→ Record extracts:
◇ ◇ ◇

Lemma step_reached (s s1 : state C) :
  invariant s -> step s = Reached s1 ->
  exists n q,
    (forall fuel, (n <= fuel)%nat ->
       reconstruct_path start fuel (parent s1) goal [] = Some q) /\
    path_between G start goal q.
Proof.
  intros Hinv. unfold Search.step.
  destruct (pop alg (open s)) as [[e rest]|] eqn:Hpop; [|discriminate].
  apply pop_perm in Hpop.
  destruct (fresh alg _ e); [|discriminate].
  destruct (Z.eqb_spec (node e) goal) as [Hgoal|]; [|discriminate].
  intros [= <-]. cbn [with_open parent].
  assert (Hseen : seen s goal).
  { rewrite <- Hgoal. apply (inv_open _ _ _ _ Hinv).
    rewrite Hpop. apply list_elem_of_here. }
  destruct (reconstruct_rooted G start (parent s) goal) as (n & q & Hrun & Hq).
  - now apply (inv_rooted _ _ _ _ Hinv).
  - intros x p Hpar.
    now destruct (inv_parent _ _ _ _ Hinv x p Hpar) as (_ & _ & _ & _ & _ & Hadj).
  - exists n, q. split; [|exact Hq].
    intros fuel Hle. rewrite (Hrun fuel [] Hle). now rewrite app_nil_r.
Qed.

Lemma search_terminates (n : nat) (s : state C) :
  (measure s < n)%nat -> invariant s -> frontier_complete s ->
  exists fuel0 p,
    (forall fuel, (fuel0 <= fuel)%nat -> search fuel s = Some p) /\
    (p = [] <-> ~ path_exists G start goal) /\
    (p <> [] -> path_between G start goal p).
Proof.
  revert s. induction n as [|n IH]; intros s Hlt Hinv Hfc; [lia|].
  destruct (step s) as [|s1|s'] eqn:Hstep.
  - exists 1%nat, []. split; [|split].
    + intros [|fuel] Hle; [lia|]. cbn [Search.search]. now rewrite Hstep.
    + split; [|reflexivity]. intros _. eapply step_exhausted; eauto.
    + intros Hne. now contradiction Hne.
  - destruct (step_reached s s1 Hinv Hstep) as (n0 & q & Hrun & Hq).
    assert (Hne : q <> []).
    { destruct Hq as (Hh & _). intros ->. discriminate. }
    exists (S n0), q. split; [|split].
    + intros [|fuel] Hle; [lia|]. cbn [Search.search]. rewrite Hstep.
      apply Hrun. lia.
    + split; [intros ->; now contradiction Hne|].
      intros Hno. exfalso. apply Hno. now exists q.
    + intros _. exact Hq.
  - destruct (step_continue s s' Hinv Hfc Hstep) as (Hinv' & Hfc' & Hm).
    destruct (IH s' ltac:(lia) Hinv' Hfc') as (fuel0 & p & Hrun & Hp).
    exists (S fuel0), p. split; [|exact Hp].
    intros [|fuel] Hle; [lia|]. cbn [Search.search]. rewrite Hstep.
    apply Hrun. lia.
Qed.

◇ ◇ ◇

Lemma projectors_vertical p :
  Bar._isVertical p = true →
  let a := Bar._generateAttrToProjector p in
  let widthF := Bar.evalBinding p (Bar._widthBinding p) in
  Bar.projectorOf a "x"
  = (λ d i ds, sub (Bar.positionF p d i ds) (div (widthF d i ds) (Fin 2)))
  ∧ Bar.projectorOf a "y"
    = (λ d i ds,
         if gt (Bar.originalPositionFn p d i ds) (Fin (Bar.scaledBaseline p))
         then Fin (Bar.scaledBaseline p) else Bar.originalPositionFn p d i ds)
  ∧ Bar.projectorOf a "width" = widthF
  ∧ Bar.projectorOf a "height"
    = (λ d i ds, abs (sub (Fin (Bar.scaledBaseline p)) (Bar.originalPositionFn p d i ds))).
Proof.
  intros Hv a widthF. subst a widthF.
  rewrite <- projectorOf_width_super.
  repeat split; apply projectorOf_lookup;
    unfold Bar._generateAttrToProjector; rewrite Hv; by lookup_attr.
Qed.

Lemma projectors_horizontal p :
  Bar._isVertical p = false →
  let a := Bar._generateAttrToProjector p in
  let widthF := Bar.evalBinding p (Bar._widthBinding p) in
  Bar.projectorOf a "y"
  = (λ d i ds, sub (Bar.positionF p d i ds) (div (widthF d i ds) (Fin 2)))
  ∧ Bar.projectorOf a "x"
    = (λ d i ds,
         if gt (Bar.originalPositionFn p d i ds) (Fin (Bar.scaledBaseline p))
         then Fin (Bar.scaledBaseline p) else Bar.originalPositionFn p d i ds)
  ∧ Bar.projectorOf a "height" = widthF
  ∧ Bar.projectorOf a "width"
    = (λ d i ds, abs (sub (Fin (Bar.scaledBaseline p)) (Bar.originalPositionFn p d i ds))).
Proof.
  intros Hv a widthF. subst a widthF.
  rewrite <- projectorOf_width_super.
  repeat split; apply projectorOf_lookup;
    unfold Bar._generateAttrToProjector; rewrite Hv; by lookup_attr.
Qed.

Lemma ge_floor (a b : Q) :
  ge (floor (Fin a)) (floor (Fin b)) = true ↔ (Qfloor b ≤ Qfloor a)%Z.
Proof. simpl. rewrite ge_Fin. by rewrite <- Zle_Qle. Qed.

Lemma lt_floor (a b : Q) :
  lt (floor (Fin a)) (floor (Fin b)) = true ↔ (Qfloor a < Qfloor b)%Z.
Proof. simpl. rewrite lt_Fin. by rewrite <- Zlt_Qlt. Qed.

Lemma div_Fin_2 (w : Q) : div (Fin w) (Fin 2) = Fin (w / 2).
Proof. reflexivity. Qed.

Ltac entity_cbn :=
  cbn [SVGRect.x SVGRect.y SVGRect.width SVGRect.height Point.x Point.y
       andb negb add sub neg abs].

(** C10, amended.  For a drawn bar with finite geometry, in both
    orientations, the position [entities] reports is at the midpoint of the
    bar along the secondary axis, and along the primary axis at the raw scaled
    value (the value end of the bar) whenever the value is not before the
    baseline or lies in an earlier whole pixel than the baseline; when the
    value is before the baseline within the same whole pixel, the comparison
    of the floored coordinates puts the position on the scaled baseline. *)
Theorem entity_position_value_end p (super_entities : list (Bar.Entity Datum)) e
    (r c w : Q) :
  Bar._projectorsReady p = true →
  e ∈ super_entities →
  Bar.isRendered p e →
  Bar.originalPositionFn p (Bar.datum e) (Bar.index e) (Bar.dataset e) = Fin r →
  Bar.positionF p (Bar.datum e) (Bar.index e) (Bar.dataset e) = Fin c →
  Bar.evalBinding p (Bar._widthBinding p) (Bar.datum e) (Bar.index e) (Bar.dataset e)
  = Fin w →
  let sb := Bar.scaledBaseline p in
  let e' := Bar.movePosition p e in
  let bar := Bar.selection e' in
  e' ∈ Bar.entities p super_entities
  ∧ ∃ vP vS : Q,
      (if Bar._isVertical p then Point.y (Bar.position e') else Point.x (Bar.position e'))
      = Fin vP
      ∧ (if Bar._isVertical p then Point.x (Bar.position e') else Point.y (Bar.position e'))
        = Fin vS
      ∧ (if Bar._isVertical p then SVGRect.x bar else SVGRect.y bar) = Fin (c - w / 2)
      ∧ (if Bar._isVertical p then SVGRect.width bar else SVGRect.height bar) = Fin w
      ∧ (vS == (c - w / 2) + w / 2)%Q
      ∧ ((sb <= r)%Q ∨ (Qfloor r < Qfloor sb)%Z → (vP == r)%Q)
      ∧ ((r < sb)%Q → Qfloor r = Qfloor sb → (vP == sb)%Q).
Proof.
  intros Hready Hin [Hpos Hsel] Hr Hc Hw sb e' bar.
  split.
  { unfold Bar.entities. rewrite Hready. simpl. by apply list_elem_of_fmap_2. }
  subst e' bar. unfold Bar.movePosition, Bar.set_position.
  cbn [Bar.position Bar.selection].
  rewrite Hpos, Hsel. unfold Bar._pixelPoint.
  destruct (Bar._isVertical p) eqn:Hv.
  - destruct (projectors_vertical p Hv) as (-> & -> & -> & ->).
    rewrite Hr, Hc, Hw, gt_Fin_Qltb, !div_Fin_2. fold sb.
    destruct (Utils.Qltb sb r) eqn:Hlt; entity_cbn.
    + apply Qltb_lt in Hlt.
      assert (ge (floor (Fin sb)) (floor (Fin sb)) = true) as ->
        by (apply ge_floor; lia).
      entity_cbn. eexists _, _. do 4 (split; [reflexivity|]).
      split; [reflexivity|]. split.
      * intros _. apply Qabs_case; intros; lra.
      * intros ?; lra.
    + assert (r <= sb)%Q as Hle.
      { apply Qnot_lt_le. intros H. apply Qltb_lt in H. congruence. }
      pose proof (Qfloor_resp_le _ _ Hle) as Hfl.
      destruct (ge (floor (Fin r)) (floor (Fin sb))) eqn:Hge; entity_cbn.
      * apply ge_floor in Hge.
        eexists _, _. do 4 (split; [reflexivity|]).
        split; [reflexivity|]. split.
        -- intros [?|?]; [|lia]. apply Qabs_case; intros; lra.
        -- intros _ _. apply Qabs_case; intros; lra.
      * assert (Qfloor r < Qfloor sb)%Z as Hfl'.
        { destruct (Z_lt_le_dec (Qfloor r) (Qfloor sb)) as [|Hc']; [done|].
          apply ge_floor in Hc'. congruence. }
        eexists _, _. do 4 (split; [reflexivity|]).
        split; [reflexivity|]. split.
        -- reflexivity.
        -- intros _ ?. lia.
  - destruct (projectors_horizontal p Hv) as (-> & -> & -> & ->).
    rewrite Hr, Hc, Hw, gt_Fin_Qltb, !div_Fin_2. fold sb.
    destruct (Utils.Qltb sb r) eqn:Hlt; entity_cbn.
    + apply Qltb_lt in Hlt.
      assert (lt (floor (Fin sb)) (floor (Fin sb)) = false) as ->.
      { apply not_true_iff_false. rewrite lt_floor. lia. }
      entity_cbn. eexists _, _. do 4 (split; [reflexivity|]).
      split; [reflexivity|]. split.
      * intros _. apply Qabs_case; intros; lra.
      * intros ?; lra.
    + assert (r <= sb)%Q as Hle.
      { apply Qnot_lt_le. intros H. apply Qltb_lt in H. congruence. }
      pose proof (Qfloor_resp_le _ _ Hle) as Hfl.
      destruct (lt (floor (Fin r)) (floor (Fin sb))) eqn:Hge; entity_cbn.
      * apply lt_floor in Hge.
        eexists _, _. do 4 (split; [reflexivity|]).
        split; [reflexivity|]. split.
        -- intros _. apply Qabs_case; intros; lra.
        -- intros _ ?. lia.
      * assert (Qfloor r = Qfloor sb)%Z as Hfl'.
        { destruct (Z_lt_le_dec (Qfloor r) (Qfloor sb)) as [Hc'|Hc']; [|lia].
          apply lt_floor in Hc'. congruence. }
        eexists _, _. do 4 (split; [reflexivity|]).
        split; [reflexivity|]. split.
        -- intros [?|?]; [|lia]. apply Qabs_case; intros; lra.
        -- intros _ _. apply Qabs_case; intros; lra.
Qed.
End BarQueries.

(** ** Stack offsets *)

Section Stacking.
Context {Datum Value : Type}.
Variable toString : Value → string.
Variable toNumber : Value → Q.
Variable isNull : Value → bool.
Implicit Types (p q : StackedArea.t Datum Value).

◇ ◇ ◇

→ Task requirements:
In the data above, retype exactly and only the lines between the one holding "of the floored" and the one holding "(if Bar._isVertical p then Point.y", inclusive.

→ Response to the exercise:
    of the floored coordinates puts the position on the scaled baseline. *)
Theorem entity_position_value_end p (super_entities : list (Bar.Entity Datum)) e
    (r c w : Q) :
  Bar._projectorsReady p = true →
  e ∈ super_entities →
  Bar.isRendered p e →
  Bar.originalPositionFn p (Bar.datum e) (Bar.index e) (Bar.dataset e) = Fin r →
  Bar.positionF p (Bar.datum e) (Bar.index e) (Bar.dataset e) = Fin c →
  Bar.evalBinding p (Bar._widthBinding p) (Bar.datum e) (Bar.index e) (Bar.dataset e)
  = Fin w →
  let sb := Bar.scaledBaseline p in
  let e' := Bar.movePosition p e in
  let bar := Bar.selection e' in
  e' ∈ Bar.entities p super_entities
  ∧ ∃ vP vS : Q,
      (if Bar._isVertical p then Point.y (Bar.position e') else Point.x (Bar.position e'))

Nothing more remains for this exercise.